The jury in Hemidi's case found him guilty of both armed robbery and possessing a firearm. He has previously appealed from his convictions. And we have affirmed those convictions. 1
The jury in Lavji and Aljawavy's case also found them guilty of the armed robbery. Lavji and Aljawavy have filed separate appeals. Because Lavji and Aljawavy were tried together, we shall consider their appeals together in this opinion.
Lavji and Aljawavy both challenge the sufficiency of the evidence supporting their convictions, and Aljawavy further challenges the court's jury charge. The challenges are without merit, and we therefore affirm the convictions of Lavji and Aljawavy.
1. Both Lavji and Aljawavy argue that the evidence mandates a finding that they did not willingly participate in the robbery, but were forced to participate by the gun-wielding Hemidi. Given the evidence in the record, we find the argument to be unpersuasive.
Viewed in the light most favorable to the verdict, 2
the evidence shows that at about 1:00 on a January morning in 1998, Lavji, Aljawavy, and Hemidi drove to a gas station in Lavji's wife's car. The car's license tag had been removed and replaced with a car dealer's drive-out tag.
The three men waited in the parked car near the side of the gas station until a police officer, who had been inside the station's store, left the area. After the officer left, the three men moved their car to the front of the gas station, got out of the car, and entered the store.
Once inside, Hemidi pulled a gun out of his clothes, jumped over the cash register counter, put the gun to the head of cashier Ernest Williams, forced Williams to his knees, and threatened to kill him.
Meanwhile, Lavji and Aljawavy stole various items from the store, including cigarettes, toy trucks, and coins. Lavji also pulled down the store's security camera. As Lavji and Aljawavy ransacked the store, Hemidi led Williams into a bathroom and told him to count to 100.
While Hemidi was still in the bathroom, Lavji and Aljawavy left the store and got into their car. Police officers, who had been contacted by an eyewitness, arrived in time to see the two men in the car and Hemidi in the store. The police arrested Hemidi at the crime scene. But Lavji and Aljawavy sped away from the station.

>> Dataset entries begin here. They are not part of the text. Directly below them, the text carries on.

#[export] Instance memory_provider_ok : ParentProviderOk (memory_provider d).
Proof.
  assert (∀ c max kind ps, md_parents d !! c = Some ps →
    ∃ w, md_ancestry_window d c max kind = Ok w ∧ (c, ps) ∈ w ∧
         ∀ x qs, (x, qs) ∈ w → md_parents d !! x = Some qs) as Hknown.
  { intros c max kind ps Hps. unfold md_ancestry_window.
    rewrite bool_decide_eq_true_2 by (by eexists). set (n := N.to_nat _).
    assert (0 < n) as Hn by lia.
    destruct (window_loop_spec (S n) n kind {[c]} [c] []) as (w & -> & Hs & Hin).
    - apply Forall_cons. split; [by eexists|by apply Forall_nil].
    - intros ? ? []%not_elem_of_nil.
    - cbn; lia.
    - cbn; lia.
    - exists w. split_and!; [done| |done]. destruct (Hin Hn c eq_refl) as [qs Hqs].
      specialize (Hs c qs Hqs). by simplify_eq. }
  constructor; cbn [pp_parents pp_window memory_provider].
  - done.
  - done.
  - intros c max kind [= Hc]. unfold md_ancestry_window. rewrite bool_decide_eq_false_2; [done|].
    rewrite Hc. by apply is_Some_None.
  - intros c max kind ps [= Hc]. destruct (Hknown c max kind ps Hc) as (w & ? & ? & Hall).
    exists w. split_and!; [done|done|]. intros x qs Hx. by rewrite (Hall x qs Hx).
Qed.
End memory.

(** The provider every implementation gets for free: the default window of one. *)
Definition default_provider {E} (parents : CommitId → result E (option (list CommitId)))
    : ParentProvider E := {| pp_parents := parents; pp_window := default_window parents |}.

#[export] Instance default_provider_ok {E} (parents : CommitId → result E (option (list CommitId))) :
  (∀ c m, parents c ≠ Panic m) → ParentProviderOk (default_provider parents).
Proof.
  intros Hp. constructor; cbn [pp_parents pp_window default_provider]; unfold default_window.
  - done.
  - intros c max kind e ->. done.
  - intros c max kind ->. done.
  - intros c max kind ps Hc. exists [(c, ps)]. rewrite Hc. split_and!; [done|left|].
    intros x qs [= -> ->]%list_elem_of_singleton. done.
Qed.

(** C13. Both provider implementations keep the documented contract: the default window of one
    over any panic-free lookup, and [MemoryDag] at every window setting, whose breadth-first
    window never panics or loops, is empty for an unknown anchor, holds the anchor when it is
    known, and answers for each returned commit exactly as a single lookup does. *)
Theorem providers_keep_contract :
  (∀ d, ParentProviderOk (memory_provider d)) ∧
  (∀ E (parents : CommitId → result E (option (list CommitId))),
     (∀ c m, parents c ≠ Panic m) → ParentProviderOk (default_provider parents)).
Proof. split; [apply memory_provider_ok|intros E parents; apply default_provider_ok]. Qed.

One of the officers chased Lavji and Aljawavy. During the chase, Lavji and Aljawavy drove at high speeds, went the wrong way on a divided road, struck a curb, and crashed. They attempted to flee from the scene of the wreck on foot, but were apprehended by the officer.

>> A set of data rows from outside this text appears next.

Lemma writes_opt o :
  writes (λ out, opt out o) (wire_opt o) (opt_all (λ v, fits_u32 v ∧ v ≠ []) o).
Proof.
  intros out out'. unfold opt, wire_opt. destruct o as [[|x v]|]; cbn [opt_all].
  - split; [done|naive_solver].
  - rewrite (writes_field (x :: v) (out ++ [TAG_PRESENT])), <-app_assoc. naive_solver.
  - split; [by intros [= <-]|by intros [_ ->]].
Qed.

Lemma writes_u32be n :
  writes (λ out, u32be out n) (u32_to_be_bytes (Z.of_nat n)) (Z.of_nat n ≤ u32_max)%Z.
Proof.
  intros out out'. unfold u32be.
  destruct (Z.leb_spec (Z.of_nat n) u32_max); naive_solver lia.
Qed.

Lemma writes_push_field v b :
  writes (λ out, field (out ++ b) v) (b ++ wire_field v) (fits_u32 v).
Proof. apply (writes_push (λ out, field out v)), writes_field. Qed.

Lemma writes_push_u32be n b :
  writes (λ out, u32be (out ++ b) n) (b ++ u32_to_be_bytes (Z.of_nat n)) (Z.of_nat n ≤ u32_max)%Z.
Proof. apply (writes_push (λ out, u32be out n)), writes_u32be. Qed.

Lemma writes_push2_u32be n b b' :
  writes (λ out, u32be ((out ++ b) ++ b') n) (b ++ b' ++ u32_to_be_bytes (Z.of_nat n))
    (Z.of_nat n ≤ u32_max)%Z.
Proof. apply (writes_push (λ out, u32be (out ++ b') n)), writes_push_u32be. Qed.

(** [for x in chunks { out.extend_from_slice(x) }], then a field. *)
Lemma extend_all_app out chunks : extend_all out chunks = out ++ concat chunks.
Proof.
  revert out. induction chunks as [|x l IH]; intros out; unfold extend_all in *; cbn; [by rewrite app_nil_r|].
  by rewrite IH, <-app_assoc.
Qed.

Lemma writes_extend_field chunks v :
  writes (λ out, field (extend_all out chunks) v) (concat chunks ++ wire_field v) (fits_u32 v).
Proof. intros out out'. rewrite extend_all_app. apply (writes_push_field v _ out). Qed.

Lemma writes_ext w b b' P P' : writes w b P → (P ↔ P') → b = b' → writes w b' P'.
Proof. intros Hw HP <- out out'. rewrite (Hw out). by rewrite HP. Qed.
End writes_lemmas.

(** [solve_writes] follows an encoder's binds; [by_writes header] turns the success of an
    encoder that starts from [header] into its [writes] contract. *)
Create HintDb writes discriminated.
#[export] Hint Resolve writes_ret writes_field writes_opt writes_u32be
  writes_push_field writes_push_u32be writes_push2_u32be writes_extend_field : writes.
Ltac solve_writes :=
  cbv zeta; repeat (eapply writes_bind; [solve [eauto with writes]|]); eauto with writes.
Ltac by_writes header :=
  match goal with
  | |- context [rbind ?e ?k = Ok ?bs] =>
      match eval pattern header in (rbind e k) with
      | ?f header =>
          let Hw := fresh "Hw" in
          eassert (writes f _ _) as Hw by solve_writes;
          rewrite (Hw header bs); clear Hw
      end
  end.

(** ** What a cursor reader does

    [reads p enc P]: [p] returns [a] exactly when [P a] holds and the cursor stands at the
    encoding of [a], which it consumes. *)
Definition reads {A} (p : Cursor → presult (A * Cursor)) (enc : A → bytes) (P : A → Prop) : Prop :=
  ∀ c a c', p c = Ok (a, c') ↔
    P a ∧ cur_what c' = cur_what c ∧ cur_rest c = enc a ++ cur_rest c'.

Lemma cursor_eq c c' : cur_rest c = cur_rest c' → cur_what c = cur_what c' → c = c'.
Proof. destruct c, c'; simpl; congruence. Qed.

Section reads_lemmas.
Lemma reads_u8 name : reads (λ c, cursor_u8 c name) (λ b, [b]) (λ _, True).
Proof.
  intros [rest what] b [rest' what']. unfold cursor_u8; cbn. destruct rest as [|x rest].
  - naive_solver.
  - naive_solver.
Qed.

Lemma reads_u32 name :
  reads (λ c, cursor_u32 c name) u32_to_be_bytes (λ n, (0 ≤ n ≤ u32_max)%Z).
Proof.
  intros [inp what] n [rest what']. unfold cursor_u32; cbn [cur_rest cur_what]. split.
  - destruct (Nat.ltb_spec (length inp) 4) as [|Hl]; [done|]. intros [= <- <- <-].
    assert (length (take 4 inp) = 4) as H4 by (rewrite length_take; lia).
    split; [by apply u32_from_be_range|]. by rewrite u32_to_from_be, take_drop.
  - intros (Hn & -> & ->). rewrite length_app, length_u32_to_be_bytes.
    rewrite (proj2 (Nat.ltb_ge (4 + _) 4)) by lia.
    rewrite take_app_length', drop_app_length' by done. by rewrite u32_be_roundtrip.
Qed.

Lemma reads_field name : reads (λ c, cursor_field c name) wire_field wire_ok.
Proof.
  intros c v c'. unfold cursor_field. split.
  - intros Hr. inv_res. destruct a as [n c1]. apply reads_u32 in E as (Hn & Hw & Hc).
    destruct (Nat.ltb_spec (length (cur_rest c1)) (Z.to_nat n)) as [|Hl]; [done|].
    destruct (utf8_valid _) eqn:Hu; [|done]. injection Hr as <- <-. cbn.
    assert (length (take (Z.to_nat n) (cur_rest c1)) = Z.to_nat n) as Hv
      by (rewrite length_take; lia).
    split; [split; [unfold fits_u32; rewrite Hv; lia|done]|split; [done|]].
    unfold wire_field. rewrite Hv, Z2Nat.id by lia. by rewrite Hc, <-app_assoc, take_drop.
  - intros ([Hf Hu] & Hw & Hc). unfold fits_u32 in Hf.
    rewrite (proj2 (reads_u32 _ c (Z.of_nat (length v)) (mkCursor (v ++ cur_rest c') (cur_what c)))).
    2: { split; [lia|split; [done|]]. cbn. rewrite Hc. unfold wire_field. by rewrite <-app_assoc. }
    run_res. cbn [cur_rest cur_what]. rewrite Nat2Z.id, length_app.
    rewrite (proj2 (Nat.ltb_ge (length v + _) _)) by lia.
    rewrite take_app_length, drop_app_length, Hu, <-Hw. by destruct c'.
Qed.

Lemma reads_opt name : reads (λ c, cursor_opt c name) wire_opt (opt_all opt_field_ok).
Proof.
  intros c o c'. unfold cursor_opt, wire_opt, opt_field_ok. split.
  - intros Hr. inv_res. destruct a as [tag c1]. apply reads_u8 in E as (_ & Hw & Hc).
    case_bool_decide; [subst; by inv_res|]. case_bool_decide; [|done]. subst. inv_res.
    destruct a as [v c2]. apply reads_field in E as (Hv & Hw2 & Hc2).
    case_bool_decide; [done|]. inv_res. split_and!; [done|congruence|]. by rewrite Hc, Hc2.
  - destruct o as [v|]; cbn [opt_all].
    + intros ([Hv Hne] & Hw & Hc).
      rewrite (proj2 (reads_u8 _ c TAG_PRESENT (mkCursor (wire_field v ++ cur_rest c') (cur_what c)))) by done.
      run_res. rewrite bool_decide_eq_false_2, bool_decide_eq_true_2 by done.
      rewrite (proj2 (reads_field _ _ v c')) by done. run_res. by rewrite bool_decide_eq_false_2.
    + intros (_ & Hw & Hc). by rewrite (proj2 (reads_u8 _ c TAG_ABSENT c')).
Qed.

(** Sequencing. [proj] recovers what [p] read from the final value; [R] accumulates those
    equations until [reads_ret] closes them. *)
Lemma reads_bind {A B} (p : Cursor → presult (A * Cursor)) e P (proj : B → A)
    (k : A → Cursor → presult (B * Cursor)) ek Q (R : B → Prop) :
  reads p e P → (∀ a, reads (k a) ek (λ b, Q b ∧ R b ∧ proj b = a)) →
  reads (λ c, '(a, c) ← p c; k a c) (λ b, e (proj b) ++ ek b) (λ b, (P (proj b) ∧ Q b) ∧ R b).
Proof.
  intros Hp Hk c b c'. rewrite bind_Ok. split.
  - intros ([a c1] & (Ha & Hw & Hc)%Hp & ((Hq & Hr & <-) & Hw1 & Hc1)%Hk).
    rewrite Hc, Hc1, <-app_assoc. split_and!; [done..|congruence|done].
  - intros (((Hpb & Hq) & Hr) & Hw & Hc).
    exists (proj b, mkCursor (ek b ++ cur_rest c') (cur_what c)). split.
    + apply Hp. cbn. by rewrite Hc, <-app_assoc.
    + by apply Hk.
Qed.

Inside the getaway car, the police found cigarettes, rolled coins, and toy trucks, all of which had been taken from the gas station. They also found a mask, loose bullets, a holster, and the car's license tag.
Both Lavji and Aljawavy gave statements to the police about the robbery. Neither of them claimed in their statements that they had been forced to participate in the robbery by Hemidi. But at trial, Lavji and Aljawavy both testified that Hemidi had waved the gun at them and ordered them to steal the items.
It is the function of the jury, not this court, to resolve conflicts in the evidence and to determine the credibility of the witnesses. 3
In carrying out those functions, the jury in this case was authorized to disbelieve Lavji and Aljawavy's claim that they had been forced to commit the robbery and to conclude instead that they participated freely in the crime. There was sufficient evidence from which a rational trier of fact could have found beyond a reasonable doubt that Lavji and Aljawavy are guilty of armed robbery. 4
2. Aljawavy claims that the trial court erred in failing to give his requested charges that presence at the crime scene together with flight is not conclusive proof of guilt and that flight together with a connection between the defendant and others committing the crime is also insufficient to support a conviction.
While the court did not charge the jury on flight, it did charge the jury on mere presence at the crime scene, mere association with others involved in the crime, parties to a crime, conspiracy, and conduct after the crime. These instructions covered the same relevant legal principles as the requested charges, and the evidence shows that Aljawavy did more than merely flee, so there was no harmful error in the trial court's decision. 5
3. Aljawavy contends that the court erred in its jury charge on the concept of reasonable doubt by including the statement that if "you are unable to say with reasonable certainty that he is guilty, then you should acquit him." Aljawavy objects to the use of the phrase "reasonable certainty."
The Supreme Court of Georgia has held that in the context of a court's entire charge on reasonable doubt, it is not reasonably likely that the jury interpreted the court's reference to reasonable certainty as allowing a conviction on evidence meeting a lower standard of proof than beyond a reasonable doubt. 6
Having reviewed the court's entire charge in the instant case, we find that the court fully and accurately charged the jury on reasonable doubt and its use of the phrase "reasonable certainty" in the context of the entire charge does not constitute reversible error. 7
Zell & Zell, Glenn Zell, for appellant (case no. A01A0551).